- About this exercise
Which lines below include the string "epoch"? Please show each one.

- Dataset records
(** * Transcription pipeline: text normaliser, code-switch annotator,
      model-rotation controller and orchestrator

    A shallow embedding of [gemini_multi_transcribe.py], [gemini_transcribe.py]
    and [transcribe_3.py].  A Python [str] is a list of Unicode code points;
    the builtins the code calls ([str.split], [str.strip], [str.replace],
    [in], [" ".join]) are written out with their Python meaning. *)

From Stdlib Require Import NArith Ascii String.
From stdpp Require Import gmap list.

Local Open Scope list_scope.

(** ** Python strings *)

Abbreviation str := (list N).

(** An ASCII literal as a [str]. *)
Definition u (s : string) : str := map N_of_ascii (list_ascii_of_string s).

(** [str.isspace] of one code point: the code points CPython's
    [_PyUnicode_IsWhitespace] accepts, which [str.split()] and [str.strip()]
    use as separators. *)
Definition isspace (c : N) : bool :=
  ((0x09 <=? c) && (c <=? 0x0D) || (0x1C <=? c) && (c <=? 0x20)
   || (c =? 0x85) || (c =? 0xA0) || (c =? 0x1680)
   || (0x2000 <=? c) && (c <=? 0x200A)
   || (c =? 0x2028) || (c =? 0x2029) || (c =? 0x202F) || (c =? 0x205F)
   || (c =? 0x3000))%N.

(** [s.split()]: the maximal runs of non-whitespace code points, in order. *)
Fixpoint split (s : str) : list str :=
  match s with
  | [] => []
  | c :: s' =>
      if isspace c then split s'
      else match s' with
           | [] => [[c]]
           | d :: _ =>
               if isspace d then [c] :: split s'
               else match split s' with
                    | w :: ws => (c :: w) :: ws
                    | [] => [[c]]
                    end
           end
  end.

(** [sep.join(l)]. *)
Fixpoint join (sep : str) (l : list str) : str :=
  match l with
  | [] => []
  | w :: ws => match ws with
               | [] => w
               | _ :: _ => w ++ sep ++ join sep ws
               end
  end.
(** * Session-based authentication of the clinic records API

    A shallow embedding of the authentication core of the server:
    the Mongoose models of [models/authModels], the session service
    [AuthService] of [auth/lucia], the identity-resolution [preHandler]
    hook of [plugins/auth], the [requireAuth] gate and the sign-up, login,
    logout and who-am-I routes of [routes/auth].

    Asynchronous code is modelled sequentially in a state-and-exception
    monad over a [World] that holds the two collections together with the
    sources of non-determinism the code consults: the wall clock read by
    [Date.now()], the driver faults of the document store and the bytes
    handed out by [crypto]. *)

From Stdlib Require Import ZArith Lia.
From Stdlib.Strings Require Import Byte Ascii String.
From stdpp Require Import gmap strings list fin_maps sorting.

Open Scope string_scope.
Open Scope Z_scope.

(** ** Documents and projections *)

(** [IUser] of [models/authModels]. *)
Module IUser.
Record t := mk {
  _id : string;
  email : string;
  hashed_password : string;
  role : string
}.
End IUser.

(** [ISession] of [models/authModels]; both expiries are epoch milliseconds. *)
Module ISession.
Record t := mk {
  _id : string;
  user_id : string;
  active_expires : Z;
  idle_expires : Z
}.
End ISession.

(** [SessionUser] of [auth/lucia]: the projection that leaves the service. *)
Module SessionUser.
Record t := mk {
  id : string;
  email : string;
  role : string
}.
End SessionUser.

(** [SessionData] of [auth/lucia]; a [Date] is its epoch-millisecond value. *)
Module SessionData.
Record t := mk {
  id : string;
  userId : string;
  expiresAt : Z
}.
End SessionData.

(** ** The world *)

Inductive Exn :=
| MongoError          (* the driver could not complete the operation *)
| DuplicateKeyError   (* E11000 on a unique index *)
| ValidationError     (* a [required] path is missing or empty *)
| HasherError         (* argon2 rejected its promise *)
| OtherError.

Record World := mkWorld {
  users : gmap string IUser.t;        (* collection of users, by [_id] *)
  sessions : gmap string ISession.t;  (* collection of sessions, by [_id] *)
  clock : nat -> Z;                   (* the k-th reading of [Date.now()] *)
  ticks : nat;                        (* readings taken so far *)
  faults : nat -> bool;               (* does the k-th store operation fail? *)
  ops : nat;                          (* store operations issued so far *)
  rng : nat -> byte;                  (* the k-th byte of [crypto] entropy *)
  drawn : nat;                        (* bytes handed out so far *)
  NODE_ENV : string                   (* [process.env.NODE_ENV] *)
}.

* * *

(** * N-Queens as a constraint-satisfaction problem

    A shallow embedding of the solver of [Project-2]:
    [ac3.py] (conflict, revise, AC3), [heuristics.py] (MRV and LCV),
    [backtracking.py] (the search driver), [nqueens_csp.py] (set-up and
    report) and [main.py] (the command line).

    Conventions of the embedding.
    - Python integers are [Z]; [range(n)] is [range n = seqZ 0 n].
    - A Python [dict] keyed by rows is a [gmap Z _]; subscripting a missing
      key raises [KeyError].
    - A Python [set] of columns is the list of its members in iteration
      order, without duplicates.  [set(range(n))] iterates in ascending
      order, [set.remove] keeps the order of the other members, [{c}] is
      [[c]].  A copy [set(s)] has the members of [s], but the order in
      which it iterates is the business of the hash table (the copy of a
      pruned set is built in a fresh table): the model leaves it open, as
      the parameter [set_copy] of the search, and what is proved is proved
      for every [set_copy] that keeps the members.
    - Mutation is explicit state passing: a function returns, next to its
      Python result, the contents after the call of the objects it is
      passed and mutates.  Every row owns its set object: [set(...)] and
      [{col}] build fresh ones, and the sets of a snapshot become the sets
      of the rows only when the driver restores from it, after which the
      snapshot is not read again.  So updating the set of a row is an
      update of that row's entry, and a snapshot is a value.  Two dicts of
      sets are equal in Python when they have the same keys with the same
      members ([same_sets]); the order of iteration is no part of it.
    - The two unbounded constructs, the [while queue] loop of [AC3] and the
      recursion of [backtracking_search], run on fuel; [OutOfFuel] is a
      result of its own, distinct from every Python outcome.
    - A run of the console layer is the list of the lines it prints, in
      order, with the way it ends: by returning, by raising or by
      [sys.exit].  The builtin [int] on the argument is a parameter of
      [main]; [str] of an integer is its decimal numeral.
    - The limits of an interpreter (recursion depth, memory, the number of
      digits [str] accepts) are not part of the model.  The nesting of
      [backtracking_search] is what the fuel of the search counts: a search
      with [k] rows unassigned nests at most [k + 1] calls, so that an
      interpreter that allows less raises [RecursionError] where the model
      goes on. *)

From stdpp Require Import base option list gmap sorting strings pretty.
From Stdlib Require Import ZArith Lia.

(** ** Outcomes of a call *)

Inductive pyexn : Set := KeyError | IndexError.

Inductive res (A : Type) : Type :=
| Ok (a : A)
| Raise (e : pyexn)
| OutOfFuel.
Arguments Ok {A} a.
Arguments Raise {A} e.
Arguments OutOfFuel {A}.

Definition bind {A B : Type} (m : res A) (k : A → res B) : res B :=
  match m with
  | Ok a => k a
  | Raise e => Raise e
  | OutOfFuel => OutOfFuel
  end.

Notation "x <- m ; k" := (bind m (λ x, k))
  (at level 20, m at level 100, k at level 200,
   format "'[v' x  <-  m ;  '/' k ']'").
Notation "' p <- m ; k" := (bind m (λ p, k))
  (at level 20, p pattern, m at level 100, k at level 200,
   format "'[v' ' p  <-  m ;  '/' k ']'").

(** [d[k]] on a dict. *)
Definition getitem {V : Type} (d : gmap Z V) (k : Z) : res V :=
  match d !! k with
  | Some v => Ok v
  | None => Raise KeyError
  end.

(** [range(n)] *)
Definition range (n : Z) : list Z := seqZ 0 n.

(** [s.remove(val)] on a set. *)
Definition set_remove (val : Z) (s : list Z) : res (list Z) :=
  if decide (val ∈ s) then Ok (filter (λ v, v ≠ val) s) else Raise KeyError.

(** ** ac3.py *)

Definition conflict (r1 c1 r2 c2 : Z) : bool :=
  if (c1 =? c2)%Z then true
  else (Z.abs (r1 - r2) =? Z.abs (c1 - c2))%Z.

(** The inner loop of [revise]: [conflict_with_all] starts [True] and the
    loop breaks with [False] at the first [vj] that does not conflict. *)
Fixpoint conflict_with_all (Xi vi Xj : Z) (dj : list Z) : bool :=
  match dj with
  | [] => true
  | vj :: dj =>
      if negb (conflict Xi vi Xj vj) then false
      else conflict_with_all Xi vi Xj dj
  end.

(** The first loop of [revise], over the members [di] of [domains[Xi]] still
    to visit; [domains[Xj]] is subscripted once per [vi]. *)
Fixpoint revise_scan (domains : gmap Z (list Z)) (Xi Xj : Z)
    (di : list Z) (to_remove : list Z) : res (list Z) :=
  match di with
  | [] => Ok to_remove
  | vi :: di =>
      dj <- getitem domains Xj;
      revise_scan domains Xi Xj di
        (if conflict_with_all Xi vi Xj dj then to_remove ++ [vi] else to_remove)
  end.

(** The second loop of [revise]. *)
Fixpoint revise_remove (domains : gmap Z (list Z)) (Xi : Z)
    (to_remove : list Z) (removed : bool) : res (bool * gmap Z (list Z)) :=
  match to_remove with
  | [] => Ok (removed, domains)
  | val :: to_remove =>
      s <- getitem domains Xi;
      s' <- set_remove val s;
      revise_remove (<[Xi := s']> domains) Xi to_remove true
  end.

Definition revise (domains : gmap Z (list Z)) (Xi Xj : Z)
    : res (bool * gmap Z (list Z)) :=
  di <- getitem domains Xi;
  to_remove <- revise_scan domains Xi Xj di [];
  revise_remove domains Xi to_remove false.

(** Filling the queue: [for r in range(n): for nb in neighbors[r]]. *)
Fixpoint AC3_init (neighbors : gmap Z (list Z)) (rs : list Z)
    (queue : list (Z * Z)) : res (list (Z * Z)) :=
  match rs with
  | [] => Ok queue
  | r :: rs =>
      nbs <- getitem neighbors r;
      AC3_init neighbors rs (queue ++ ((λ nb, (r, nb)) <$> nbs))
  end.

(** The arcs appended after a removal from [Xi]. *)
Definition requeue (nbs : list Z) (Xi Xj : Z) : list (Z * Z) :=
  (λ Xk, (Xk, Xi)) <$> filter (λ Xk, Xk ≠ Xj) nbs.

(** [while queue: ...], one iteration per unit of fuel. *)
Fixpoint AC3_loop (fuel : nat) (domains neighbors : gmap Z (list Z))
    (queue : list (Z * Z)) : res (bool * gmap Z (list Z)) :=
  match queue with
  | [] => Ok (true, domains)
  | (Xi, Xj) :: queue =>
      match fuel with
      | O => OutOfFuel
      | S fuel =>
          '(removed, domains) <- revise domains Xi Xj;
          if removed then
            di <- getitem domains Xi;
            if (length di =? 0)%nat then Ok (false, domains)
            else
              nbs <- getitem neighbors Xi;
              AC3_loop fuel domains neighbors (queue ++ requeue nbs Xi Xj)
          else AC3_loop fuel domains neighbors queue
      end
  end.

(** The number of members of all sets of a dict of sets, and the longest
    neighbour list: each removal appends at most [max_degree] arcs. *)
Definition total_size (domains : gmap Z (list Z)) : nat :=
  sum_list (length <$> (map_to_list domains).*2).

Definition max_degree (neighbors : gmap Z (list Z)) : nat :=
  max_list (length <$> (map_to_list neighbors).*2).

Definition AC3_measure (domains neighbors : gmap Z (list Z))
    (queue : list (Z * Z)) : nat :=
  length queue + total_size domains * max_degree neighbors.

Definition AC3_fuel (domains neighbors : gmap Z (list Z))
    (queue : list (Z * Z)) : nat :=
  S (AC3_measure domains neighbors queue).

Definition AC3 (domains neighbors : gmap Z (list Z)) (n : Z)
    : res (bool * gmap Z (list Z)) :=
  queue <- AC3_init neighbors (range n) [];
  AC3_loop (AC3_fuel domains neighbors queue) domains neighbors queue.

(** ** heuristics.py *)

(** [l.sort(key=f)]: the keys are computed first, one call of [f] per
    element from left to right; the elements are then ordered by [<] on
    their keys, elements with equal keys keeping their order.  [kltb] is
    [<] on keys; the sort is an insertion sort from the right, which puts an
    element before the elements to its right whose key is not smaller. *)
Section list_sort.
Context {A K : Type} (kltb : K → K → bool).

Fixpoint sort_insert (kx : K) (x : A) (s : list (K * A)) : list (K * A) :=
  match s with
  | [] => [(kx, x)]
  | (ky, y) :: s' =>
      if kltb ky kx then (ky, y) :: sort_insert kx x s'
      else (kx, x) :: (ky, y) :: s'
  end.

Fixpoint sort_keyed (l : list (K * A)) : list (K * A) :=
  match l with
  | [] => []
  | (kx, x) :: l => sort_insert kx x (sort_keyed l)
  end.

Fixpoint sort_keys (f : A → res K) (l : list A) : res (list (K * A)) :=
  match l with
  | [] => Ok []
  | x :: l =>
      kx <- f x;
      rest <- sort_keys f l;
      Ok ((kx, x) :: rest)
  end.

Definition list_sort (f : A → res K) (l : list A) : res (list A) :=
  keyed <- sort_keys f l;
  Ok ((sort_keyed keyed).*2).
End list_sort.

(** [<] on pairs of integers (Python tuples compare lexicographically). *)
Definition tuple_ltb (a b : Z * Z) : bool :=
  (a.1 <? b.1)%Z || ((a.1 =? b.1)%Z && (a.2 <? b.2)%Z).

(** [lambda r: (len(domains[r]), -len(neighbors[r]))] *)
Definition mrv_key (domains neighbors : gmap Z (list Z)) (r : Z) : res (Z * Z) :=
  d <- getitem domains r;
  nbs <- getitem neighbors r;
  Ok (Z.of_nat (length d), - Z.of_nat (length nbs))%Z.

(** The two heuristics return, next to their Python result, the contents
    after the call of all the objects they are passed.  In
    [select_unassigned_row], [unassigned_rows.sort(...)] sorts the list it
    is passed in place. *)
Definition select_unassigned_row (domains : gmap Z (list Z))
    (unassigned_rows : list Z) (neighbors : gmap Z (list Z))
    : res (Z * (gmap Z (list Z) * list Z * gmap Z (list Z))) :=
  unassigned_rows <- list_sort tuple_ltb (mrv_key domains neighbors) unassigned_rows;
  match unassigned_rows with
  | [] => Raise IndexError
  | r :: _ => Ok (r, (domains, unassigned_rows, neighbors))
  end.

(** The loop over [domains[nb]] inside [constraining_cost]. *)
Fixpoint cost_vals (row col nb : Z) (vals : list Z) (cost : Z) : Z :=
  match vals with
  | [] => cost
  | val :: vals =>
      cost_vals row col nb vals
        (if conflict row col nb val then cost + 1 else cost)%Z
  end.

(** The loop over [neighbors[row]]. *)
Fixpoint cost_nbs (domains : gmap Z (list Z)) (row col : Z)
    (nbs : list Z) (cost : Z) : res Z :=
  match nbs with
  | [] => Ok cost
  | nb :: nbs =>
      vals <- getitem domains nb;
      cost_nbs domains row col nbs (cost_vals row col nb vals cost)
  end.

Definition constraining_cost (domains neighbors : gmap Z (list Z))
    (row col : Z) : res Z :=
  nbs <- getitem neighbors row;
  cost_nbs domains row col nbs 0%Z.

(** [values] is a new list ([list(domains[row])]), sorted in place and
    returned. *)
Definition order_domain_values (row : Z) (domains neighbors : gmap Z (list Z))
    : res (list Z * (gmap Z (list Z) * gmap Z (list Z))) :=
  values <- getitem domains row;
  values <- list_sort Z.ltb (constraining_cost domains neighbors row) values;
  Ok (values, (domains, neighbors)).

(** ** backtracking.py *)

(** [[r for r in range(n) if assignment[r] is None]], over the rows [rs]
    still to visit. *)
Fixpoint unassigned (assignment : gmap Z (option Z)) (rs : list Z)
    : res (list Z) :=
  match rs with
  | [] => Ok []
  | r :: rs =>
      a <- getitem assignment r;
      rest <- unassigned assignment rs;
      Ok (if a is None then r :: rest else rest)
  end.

...

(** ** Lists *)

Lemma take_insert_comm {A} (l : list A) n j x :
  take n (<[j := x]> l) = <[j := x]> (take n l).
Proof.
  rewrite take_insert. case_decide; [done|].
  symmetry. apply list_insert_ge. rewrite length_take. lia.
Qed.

- Output for this task
(** [ISession] of [models/authModels]; both expiries are epoch milliseconds. *)
(** [SessionData] of [auth/lucia]; a [Date] is its epoch-millisecond value. *)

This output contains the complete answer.